▸ Directions
The data below holds a line containing "destruct (dispatch m" and a line containing "End Safety."; please quote exactly those two lines and every line between them, and nothing else.

-- Information supplied follows --

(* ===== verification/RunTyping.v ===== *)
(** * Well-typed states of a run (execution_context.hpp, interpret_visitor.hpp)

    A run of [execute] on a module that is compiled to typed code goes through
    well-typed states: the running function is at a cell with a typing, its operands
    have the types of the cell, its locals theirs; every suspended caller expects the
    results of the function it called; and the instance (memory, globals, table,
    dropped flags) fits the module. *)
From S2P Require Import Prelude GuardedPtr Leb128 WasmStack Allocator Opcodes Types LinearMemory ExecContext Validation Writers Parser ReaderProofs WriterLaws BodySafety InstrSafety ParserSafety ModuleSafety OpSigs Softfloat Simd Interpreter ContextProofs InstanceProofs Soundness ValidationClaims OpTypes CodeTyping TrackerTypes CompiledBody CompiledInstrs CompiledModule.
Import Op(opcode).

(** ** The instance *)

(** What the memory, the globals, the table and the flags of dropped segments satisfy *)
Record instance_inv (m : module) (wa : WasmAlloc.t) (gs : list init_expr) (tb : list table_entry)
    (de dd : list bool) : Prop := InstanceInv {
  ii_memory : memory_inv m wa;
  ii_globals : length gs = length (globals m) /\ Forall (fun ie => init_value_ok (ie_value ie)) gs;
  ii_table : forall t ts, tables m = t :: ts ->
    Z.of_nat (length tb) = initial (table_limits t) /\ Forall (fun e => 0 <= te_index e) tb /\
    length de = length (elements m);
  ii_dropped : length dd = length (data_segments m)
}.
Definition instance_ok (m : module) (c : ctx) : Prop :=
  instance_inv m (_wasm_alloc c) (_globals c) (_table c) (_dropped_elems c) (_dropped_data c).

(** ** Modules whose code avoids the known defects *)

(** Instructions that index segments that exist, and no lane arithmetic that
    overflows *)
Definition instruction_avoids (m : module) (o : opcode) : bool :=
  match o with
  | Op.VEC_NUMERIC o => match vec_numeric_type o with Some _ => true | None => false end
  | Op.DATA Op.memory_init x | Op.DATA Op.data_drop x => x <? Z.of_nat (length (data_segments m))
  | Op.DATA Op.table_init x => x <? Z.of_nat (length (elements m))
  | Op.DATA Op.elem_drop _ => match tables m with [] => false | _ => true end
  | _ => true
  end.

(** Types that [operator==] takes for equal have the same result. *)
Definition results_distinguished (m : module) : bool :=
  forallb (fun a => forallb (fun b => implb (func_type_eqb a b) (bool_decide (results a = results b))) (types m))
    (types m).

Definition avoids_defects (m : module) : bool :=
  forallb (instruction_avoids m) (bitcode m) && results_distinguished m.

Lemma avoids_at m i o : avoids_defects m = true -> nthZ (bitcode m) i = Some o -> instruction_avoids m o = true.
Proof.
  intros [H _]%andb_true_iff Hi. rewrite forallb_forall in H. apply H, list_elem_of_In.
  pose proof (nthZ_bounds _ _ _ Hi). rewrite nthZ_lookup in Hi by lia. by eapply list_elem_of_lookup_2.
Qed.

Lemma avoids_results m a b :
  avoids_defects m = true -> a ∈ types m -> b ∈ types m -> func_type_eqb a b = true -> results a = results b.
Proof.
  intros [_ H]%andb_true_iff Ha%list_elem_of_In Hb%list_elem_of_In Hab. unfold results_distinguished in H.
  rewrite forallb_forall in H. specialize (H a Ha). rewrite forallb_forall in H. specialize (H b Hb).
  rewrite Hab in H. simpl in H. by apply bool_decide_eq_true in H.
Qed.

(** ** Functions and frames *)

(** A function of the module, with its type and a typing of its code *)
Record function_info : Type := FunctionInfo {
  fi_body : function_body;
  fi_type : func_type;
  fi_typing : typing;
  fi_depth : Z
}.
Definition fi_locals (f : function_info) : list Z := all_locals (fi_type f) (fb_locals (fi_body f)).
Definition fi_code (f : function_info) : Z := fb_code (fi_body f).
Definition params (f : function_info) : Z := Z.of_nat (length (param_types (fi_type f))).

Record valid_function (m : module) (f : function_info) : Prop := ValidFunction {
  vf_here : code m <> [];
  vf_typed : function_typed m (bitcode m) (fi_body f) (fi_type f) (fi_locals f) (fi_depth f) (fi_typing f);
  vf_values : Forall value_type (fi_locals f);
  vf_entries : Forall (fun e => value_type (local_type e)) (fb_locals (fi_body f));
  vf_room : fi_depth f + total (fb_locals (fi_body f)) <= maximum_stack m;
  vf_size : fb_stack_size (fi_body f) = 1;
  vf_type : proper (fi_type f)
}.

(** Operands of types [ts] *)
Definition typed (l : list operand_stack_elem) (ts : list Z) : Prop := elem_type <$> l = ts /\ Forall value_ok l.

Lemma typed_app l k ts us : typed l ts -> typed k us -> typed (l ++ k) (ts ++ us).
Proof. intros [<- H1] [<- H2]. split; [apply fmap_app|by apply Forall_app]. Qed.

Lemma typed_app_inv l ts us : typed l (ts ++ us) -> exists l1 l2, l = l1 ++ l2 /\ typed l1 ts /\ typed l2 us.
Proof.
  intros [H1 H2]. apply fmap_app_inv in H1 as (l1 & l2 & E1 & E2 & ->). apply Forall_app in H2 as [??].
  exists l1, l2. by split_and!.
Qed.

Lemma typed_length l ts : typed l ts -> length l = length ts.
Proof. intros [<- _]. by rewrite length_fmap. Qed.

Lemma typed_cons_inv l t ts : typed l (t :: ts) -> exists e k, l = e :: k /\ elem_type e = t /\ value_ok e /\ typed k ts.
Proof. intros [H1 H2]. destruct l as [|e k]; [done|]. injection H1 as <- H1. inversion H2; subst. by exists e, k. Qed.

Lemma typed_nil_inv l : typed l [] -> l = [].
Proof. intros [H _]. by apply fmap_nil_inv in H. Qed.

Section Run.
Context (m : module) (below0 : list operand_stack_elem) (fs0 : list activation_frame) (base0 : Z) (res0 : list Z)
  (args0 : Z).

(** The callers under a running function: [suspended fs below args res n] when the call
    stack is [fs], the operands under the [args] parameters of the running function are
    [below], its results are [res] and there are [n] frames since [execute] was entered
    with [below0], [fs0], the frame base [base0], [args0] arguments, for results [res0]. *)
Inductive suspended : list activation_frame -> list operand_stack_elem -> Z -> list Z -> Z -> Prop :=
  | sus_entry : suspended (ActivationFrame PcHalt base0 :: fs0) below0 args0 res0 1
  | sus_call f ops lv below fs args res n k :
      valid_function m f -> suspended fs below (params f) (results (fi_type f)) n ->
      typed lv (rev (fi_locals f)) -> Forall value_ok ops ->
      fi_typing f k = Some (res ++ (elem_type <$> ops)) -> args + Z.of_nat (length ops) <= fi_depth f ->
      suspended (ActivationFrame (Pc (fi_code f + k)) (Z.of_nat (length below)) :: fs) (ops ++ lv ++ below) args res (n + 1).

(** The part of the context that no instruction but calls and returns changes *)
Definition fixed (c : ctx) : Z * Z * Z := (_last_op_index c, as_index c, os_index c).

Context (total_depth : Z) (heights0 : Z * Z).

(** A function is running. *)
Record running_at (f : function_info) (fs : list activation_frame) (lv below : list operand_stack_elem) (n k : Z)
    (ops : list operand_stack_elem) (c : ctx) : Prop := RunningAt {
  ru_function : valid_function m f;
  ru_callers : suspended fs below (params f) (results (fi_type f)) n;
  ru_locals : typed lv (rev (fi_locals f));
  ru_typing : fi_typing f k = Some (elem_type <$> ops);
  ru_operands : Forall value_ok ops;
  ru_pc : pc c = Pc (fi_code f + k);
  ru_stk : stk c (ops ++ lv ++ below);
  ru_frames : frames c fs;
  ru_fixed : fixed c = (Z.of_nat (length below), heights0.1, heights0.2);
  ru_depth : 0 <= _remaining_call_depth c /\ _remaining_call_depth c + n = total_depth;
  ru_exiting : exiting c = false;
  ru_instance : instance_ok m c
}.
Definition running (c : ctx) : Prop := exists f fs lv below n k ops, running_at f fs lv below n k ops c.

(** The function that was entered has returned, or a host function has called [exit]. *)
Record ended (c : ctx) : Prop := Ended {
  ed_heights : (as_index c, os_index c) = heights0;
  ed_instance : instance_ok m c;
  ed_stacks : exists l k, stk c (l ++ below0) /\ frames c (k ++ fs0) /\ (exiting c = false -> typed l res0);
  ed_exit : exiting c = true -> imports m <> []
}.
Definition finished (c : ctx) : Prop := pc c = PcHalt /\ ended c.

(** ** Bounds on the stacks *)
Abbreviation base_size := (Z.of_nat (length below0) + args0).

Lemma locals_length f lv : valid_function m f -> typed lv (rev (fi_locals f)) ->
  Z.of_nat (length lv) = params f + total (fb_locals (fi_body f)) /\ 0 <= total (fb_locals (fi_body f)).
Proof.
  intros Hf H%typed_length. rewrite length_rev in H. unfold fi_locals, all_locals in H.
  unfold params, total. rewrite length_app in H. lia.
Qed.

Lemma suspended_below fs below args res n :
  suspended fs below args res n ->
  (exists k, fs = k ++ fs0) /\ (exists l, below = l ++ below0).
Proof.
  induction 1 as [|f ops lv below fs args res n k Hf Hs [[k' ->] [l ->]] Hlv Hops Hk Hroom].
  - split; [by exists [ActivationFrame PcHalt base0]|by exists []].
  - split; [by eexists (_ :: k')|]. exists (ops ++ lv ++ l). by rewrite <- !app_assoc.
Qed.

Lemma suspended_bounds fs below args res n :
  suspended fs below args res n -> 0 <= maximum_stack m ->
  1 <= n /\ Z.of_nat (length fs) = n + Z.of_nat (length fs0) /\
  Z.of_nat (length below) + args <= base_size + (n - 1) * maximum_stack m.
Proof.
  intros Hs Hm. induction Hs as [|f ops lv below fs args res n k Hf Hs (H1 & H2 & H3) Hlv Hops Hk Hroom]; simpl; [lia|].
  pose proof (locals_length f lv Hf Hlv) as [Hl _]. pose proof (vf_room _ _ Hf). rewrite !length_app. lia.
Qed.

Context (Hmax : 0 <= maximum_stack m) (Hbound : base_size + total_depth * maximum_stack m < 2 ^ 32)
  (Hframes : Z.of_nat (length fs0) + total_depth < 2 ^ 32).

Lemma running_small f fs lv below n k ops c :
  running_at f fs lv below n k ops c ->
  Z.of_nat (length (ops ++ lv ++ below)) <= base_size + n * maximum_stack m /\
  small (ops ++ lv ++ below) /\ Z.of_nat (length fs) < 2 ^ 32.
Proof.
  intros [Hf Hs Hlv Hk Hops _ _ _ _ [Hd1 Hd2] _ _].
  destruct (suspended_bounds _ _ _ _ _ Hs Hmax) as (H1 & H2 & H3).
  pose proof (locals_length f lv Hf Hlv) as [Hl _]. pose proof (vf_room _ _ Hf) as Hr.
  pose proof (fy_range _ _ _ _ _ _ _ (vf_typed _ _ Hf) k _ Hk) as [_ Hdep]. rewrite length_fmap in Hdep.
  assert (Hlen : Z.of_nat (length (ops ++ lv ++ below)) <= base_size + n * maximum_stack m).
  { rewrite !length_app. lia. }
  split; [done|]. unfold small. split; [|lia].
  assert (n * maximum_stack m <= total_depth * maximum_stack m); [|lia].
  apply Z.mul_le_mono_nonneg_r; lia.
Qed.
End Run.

-- Information supplied concluded --
-- Information supplied follows --

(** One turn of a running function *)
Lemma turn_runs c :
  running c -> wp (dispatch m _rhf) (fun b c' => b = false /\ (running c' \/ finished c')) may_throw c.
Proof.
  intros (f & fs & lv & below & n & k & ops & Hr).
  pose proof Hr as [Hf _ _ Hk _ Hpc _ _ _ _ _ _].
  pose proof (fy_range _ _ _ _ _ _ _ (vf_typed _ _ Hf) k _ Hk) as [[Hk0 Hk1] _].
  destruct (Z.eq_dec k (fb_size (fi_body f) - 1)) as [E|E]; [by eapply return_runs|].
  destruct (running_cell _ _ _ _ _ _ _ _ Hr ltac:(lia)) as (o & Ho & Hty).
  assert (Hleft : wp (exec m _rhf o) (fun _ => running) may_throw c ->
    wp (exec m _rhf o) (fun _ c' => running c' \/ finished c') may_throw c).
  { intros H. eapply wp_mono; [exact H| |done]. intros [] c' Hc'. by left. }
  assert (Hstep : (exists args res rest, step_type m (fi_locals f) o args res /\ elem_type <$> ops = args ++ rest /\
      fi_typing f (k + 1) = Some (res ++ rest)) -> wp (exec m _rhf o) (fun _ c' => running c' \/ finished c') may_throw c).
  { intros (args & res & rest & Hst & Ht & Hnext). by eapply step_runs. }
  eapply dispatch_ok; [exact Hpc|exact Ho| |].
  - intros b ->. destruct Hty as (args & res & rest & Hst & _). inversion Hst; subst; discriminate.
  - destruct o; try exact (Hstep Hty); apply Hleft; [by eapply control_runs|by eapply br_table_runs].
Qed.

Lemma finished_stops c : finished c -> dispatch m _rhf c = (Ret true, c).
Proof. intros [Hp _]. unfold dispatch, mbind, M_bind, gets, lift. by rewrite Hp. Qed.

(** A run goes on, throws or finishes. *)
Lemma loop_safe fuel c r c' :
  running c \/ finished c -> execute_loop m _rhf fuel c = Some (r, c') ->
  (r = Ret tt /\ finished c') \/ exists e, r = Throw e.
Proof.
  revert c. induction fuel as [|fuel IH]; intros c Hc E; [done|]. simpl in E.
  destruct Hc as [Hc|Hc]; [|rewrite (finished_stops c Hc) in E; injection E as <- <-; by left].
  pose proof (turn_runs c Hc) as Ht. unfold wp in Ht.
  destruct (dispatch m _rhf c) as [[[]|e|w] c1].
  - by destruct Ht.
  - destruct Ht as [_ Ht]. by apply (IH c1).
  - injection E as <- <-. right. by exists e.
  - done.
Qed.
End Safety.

-- Information supplied concluded --

▸ Exercise answer
  destruct (dispatch m _rhf c) as [[[]|e|w] c1].
  - by destruct Ht.
  - destruct Ht as [_ Ht]. by apply (IH c1).
  - injection E as <- <-. right. by exists e.
  - done.
Qed.
End Safety.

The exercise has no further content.